A scan (prefix sum) computes running totals: scanl (+) 0 [1,2,3,4] = [0,1,3,6,10]

Each \(\text{output}[i]\) = operator applied to all elements \(0 \ldots i{-}1\).

Inclusive vs Exclusive Scan

  • Exclusive scan (scanl) writes the accumulator before consuming the current element
  • Example: scanl (+) 0 [1,2,3,4] = [0,1,3,6,10]
  • Inclusive scan (scanl1) writes the accumulator after consuming the current element
  • Example: scanl1 (+) [1,2,3,4] = [1,3,6,10]
  • Exam trap: make sure you know whether the current element is included or excluded

Three-Phase Parallel Scan

  1. Reduce phase (up-sweep): compute partial sums bottom-up in a tree
  2. Top-level: identity element at root
  3. Down-sweep phase: propagate prefix sums back down

  4. Work: \(O(n)\), Span: \(O(\log n)\)

  5. Efficient: Yes (work matches sequential \(O(n)\))
  6. Optimal: Yes (\(W = \Theta(n) = \Theta(T_{\text{seq}})\))

GPU Scan Approaches

Reduce-Then-Scan (three-phase tiled)

  1. Each thread block computes a local reduce of its tile → per-block totals
  2. Scan the small array of per-block totals (one block or recursive)
  3. Each thread block does a local scan, adding its scanned prefix

  4. Work: \(O(n)\), Span: \(O(\log n)\)efficient and optimal

  5. Communication: via global memory (per-block totals array)
  6. Requires multiple kernel launches between phases (global synchronisation)
  7. Thread blocks are independent within each kernel

Scan-Then-Propagate (naive tiled)

  1. Each thread block independently scans its tile locally
  2. A second pass propagates the prefix sums from earlier blocks

  3. Work: \(O(n \log n)\) — each element is touched in \(O(\log n)\) levels → NOT optimal (efficient only with \(O(\log n)\) overhead)

  4. Simpler to implement but wastes work

Chained Scan

  1. Each thread block does a local scan
  2. After finishing, writes its total to a shared buffer
  3. Next thread block waits (spins) on the previous block's result, then adds it

  4. Work: \(O(n)\), single kernel

  5. Communication: blocking/spinning within a single kernel, passing partial results between adjacent blocks
  6. Thread blocks are NOT independent (ordering dependency)

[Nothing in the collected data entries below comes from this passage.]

Lemma parse_stable n : forall m s, stable_at n m s.
Proof.
  unfold stable_at. induction n as [|n IH]; intros m s; [split; intros; lia|].
  split; intros Hn Hm; (destruct m as [|m]; [lia|]).
  - cbn [parse_value]. pose proof (skip_whitespace_length s) as Hs.
    destruct (skip_whitespace s) as [|c s1]; [done|]. cbn in Hs.
    destruct (IH m s1) as (_ & Hem). destruct Hem as [He Hmm]; [lia..|].
    by rewrite He, Hmm.
  - split.
    + cbn [parse_elems]. destruct (IH m s) as (Hv & _). rewrite Hv by lia.
      pose proof (proj1 (parse_consumes m s)) as Hc.
      destruct (parse_value m s) as [[v s1]| | |]; [|done..]. cbn in Hc. cbn -[eat expect].
      pose proof (skip_whitespace_length s1).
      destruct (eat "," (skip_whitespace s1)) as [s2|] eqn:E; [|done].
      apply eat_length in E. destruct (IH m s2) as (_ & Hem).
      destruct Hem as [He _]; [lia..|]. by rewrite He.
    + intros acc. cbn [parse_members]. pose proof (skip_whitespace_length s).
      pose proof (scan_quoted_consumes (skip_whitespace s)) as Hq.
      destruct (scan_quoted (skip_whitespace s)) as [[k s1]| | |]; [|done..]. cbn in Hq.
      cbn -[expect eat]. pose proof (expect_length ":" s1) as Hx.
      destruct (expect ":" s1) as [s2| | |]; [|done..]. cbn -[expect eat].
      destruct (IH m s2) as (Hv & _). rewrite Hv by lia.
      pose proof (proj1 (parse_consumes m s2)) as Hc.
      destruct (parse_value m s2) as [[v s3]| | |]; [|done..]. cbn in Hc. cbn -[expect eat].
      pose proof (skip_whitespace_length s3).
      destruct (eat "," (skip_whitespace s3)) as [s4|] eqn:E; [|done].
      apply eat_length in E. destruct (IH m s4) as (_ & Hem).
      destruct Hem as [_ Hmm]; [lia..|]. by rewrite Hmm.
Qed.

Scan Properties (frequently tested MC)

Question Answer
Required operator property? Associativity only — commutativity is NOT required
Is reduce-then-scan efficient? Yes\(W = O(n)\)
Is reduce-then-scan optimal? Yes\(W = \Theta(n) = \Theta(T_{\text{seq}})\)
Is scan-then-propagate optimal? No\(W = O(n \log n)\), overhead \(= O(\log n)\)
Can three-phase scan use 1 read + 1 write per element? No — needs multiple passes
Reconstructing scan input from output? stencil: \(\text{output}[i] - \text{output}[i{-}1]\), or zipWith

Associativity formally: \(\forall\, x\, y\, z : x \oplus (y \oplus z) = (x \oplus y) \oplus z\)

Segmented Scan

  • A scan that resets at segment boundaries
  • Implemented via operator lifting: pair each value with a boolean flag
  • The lifted operator must be associative (common exam trap: checking if a proposed operator is associative)
  • Segment information can be represented in two common ways:
  • head flags: mark the first element of each segment
  • segment lengths / offsets: describe segment sizes, then convert if needed
  • Flattened nested parallelism often becomes a segmented scan over one flat array plus a segment descriptor
  • Be careful with empty segments: exclusive segmented scans are especially easy to get wrong if the representation allows zero-length segments

Integral Image (2D Prefix Sum)

For a 2D array, the integral image \(I[i][j] = \sum_{r \leq i,\, c \leq j} A[r][c]\).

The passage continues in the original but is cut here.